### EXERCISE PROMPT:
Emit an exact copy of the lines running from the start of the records to the line containing "a payload of", both included.

DATA RECORDS Start Marker

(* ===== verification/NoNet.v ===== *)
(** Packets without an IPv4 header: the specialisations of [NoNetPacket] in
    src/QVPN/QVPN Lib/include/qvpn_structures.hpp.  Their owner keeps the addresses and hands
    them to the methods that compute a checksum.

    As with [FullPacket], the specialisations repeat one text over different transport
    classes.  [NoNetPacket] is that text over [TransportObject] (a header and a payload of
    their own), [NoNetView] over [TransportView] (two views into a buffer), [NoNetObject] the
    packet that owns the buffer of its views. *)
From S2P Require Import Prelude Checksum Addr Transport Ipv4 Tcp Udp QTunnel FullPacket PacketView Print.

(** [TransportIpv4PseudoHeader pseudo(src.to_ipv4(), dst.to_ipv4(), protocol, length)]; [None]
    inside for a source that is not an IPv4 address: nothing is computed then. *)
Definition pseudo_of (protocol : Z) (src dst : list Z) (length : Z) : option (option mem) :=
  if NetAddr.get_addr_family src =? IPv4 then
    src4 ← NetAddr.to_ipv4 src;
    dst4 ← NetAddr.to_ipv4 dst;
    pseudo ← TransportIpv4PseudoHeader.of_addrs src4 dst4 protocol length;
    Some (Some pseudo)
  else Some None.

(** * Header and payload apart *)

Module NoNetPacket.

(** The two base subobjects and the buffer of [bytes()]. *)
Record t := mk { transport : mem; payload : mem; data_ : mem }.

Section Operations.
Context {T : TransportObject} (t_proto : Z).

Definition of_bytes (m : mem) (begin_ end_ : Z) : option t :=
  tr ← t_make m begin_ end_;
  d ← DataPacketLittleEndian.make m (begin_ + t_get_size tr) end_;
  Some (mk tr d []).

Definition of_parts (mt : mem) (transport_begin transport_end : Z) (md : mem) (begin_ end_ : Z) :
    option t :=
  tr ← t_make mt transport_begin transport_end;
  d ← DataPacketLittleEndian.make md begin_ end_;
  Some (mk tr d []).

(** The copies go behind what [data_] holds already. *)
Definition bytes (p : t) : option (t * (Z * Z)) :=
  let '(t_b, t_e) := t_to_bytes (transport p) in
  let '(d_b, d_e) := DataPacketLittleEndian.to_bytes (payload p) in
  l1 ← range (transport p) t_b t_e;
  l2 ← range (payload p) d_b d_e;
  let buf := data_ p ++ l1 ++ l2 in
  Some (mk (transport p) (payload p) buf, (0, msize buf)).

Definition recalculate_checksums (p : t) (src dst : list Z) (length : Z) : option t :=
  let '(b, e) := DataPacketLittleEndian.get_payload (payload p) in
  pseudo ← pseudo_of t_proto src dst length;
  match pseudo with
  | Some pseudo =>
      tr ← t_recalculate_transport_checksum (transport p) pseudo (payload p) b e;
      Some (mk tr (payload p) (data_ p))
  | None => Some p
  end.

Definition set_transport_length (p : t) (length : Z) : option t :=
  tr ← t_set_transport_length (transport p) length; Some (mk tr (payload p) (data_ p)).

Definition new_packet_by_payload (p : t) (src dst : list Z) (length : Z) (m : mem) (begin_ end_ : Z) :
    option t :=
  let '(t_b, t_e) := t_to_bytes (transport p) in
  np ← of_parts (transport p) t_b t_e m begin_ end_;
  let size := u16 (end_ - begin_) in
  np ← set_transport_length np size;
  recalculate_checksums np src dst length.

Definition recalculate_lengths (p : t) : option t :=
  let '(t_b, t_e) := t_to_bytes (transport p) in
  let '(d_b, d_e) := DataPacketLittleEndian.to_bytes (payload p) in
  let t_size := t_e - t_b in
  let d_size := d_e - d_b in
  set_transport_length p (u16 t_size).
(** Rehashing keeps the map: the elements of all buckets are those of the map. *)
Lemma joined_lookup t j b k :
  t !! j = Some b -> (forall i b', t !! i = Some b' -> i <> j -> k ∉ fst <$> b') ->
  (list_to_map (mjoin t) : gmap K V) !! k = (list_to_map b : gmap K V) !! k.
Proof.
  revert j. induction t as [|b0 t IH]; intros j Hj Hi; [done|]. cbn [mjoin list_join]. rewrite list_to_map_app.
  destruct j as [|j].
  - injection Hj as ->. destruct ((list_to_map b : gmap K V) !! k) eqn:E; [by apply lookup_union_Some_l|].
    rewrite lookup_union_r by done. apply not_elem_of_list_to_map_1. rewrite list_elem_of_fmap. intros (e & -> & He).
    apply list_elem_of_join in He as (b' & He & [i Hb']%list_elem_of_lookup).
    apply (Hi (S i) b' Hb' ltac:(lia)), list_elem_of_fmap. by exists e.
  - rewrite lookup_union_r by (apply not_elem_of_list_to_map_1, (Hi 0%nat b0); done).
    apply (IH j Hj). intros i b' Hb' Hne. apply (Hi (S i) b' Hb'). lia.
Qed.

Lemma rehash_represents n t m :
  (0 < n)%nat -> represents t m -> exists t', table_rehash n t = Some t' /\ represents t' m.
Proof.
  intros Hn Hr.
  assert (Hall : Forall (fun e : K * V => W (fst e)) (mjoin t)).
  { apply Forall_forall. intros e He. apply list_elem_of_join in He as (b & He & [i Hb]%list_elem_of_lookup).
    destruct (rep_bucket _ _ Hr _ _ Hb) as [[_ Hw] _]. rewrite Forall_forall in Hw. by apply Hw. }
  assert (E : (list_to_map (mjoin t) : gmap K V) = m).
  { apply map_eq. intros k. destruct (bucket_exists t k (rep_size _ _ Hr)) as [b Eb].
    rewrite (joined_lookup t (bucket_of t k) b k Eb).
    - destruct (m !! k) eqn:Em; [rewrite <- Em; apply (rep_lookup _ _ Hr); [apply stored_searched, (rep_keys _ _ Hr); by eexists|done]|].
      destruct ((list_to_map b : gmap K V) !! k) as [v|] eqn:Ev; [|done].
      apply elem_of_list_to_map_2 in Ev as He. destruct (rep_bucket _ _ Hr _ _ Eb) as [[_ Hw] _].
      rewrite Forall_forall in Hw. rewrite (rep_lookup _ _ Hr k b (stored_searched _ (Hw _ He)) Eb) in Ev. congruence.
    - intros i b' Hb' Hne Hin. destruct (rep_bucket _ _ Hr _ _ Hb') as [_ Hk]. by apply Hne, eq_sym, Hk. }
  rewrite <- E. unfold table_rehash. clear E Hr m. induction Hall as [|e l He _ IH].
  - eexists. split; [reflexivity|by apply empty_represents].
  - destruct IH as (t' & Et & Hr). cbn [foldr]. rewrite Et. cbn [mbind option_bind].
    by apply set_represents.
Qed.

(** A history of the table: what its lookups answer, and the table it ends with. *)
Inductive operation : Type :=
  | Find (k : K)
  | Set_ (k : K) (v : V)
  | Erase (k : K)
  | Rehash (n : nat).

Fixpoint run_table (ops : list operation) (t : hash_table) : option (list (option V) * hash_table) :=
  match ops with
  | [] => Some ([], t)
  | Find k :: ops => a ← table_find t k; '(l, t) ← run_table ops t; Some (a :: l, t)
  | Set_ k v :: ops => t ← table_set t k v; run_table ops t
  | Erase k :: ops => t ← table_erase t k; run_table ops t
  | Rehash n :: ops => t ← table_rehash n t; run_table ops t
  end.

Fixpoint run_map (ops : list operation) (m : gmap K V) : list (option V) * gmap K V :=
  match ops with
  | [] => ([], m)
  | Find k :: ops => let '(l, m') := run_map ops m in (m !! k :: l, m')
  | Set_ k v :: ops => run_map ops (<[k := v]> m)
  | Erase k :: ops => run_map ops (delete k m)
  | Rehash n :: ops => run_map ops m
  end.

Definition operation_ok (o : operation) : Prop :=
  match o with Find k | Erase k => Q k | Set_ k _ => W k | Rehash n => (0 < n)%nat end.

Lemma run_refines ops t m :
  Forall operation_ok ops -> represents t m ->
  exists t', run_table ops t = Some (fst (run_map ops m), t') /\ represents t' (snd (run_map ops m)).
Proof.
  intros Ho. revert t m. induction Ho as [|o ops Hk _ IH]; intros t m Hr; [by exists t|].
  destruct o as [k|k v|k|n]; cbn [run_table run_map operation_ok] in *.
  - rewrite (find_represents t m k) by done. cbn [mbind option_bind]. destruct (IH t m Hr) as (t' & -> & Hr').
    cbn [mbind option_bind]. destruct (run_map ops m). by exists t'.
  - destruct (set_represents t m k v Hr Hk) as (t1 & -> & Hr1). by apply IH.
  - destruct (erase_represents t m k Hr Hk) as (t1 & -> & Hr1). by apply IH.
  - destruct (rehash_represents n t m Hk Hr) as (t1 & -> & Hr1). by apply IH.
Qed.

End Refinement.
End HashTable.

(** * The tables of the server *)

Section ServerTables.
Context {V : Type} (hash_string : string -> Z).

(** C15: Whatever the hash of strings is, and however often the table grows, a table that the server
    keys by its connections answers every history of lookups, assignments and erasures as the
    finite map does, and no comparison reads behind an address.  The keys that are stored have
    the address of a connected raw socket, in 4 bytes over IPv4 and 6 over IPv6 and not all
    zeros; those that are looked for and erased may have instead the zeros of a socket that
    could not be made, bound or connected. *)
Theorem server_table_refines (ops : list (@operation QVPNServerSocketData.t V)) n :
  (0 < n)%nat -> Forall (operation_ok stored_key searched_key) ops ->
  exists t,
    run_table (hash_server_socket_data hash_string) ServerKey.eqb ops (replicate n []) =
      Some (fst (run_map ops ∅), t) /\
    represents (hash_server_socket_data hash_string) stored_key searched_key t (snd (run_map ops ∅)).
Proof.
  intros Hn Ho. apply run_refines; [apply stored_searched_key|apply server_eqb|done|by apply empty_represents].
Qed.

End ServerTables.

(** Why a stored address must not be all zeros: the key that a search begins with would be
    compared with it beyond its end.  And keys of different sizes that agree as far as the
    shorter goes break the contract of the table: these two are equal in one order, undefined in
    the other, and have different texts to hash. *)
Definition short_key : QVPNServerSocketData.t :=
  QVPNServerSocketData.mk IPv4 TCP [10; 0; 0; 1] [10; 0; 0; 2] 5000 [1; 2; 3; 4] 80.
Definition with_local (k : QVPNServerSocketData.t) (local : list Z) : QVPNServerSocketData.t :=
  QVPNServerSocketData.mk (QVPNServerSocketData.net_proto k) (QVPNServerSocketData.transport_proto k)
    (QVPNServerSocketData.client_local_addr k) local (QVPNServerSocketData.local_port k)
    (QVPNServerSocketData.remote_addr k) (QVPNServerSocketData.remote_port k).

DATA RECORDS End Marker

### RESPONSE TO THIS TASK:
(* ===== verification/NoNet.v ===== *)
(** Packets without an IPv4 header: the specialisations of [NoNetPacket] in
    src/QVPN/QVPN Lib/include/qvpn_structures.hpp.  Their owner keeps the addresses and hands
    them to the methods that compute a checksum.

    As with [FullPacket], the specialisations repeat one text over different transport
    classes.  [NoNetPacket] is that text over [TransportObject] (a header and a payload of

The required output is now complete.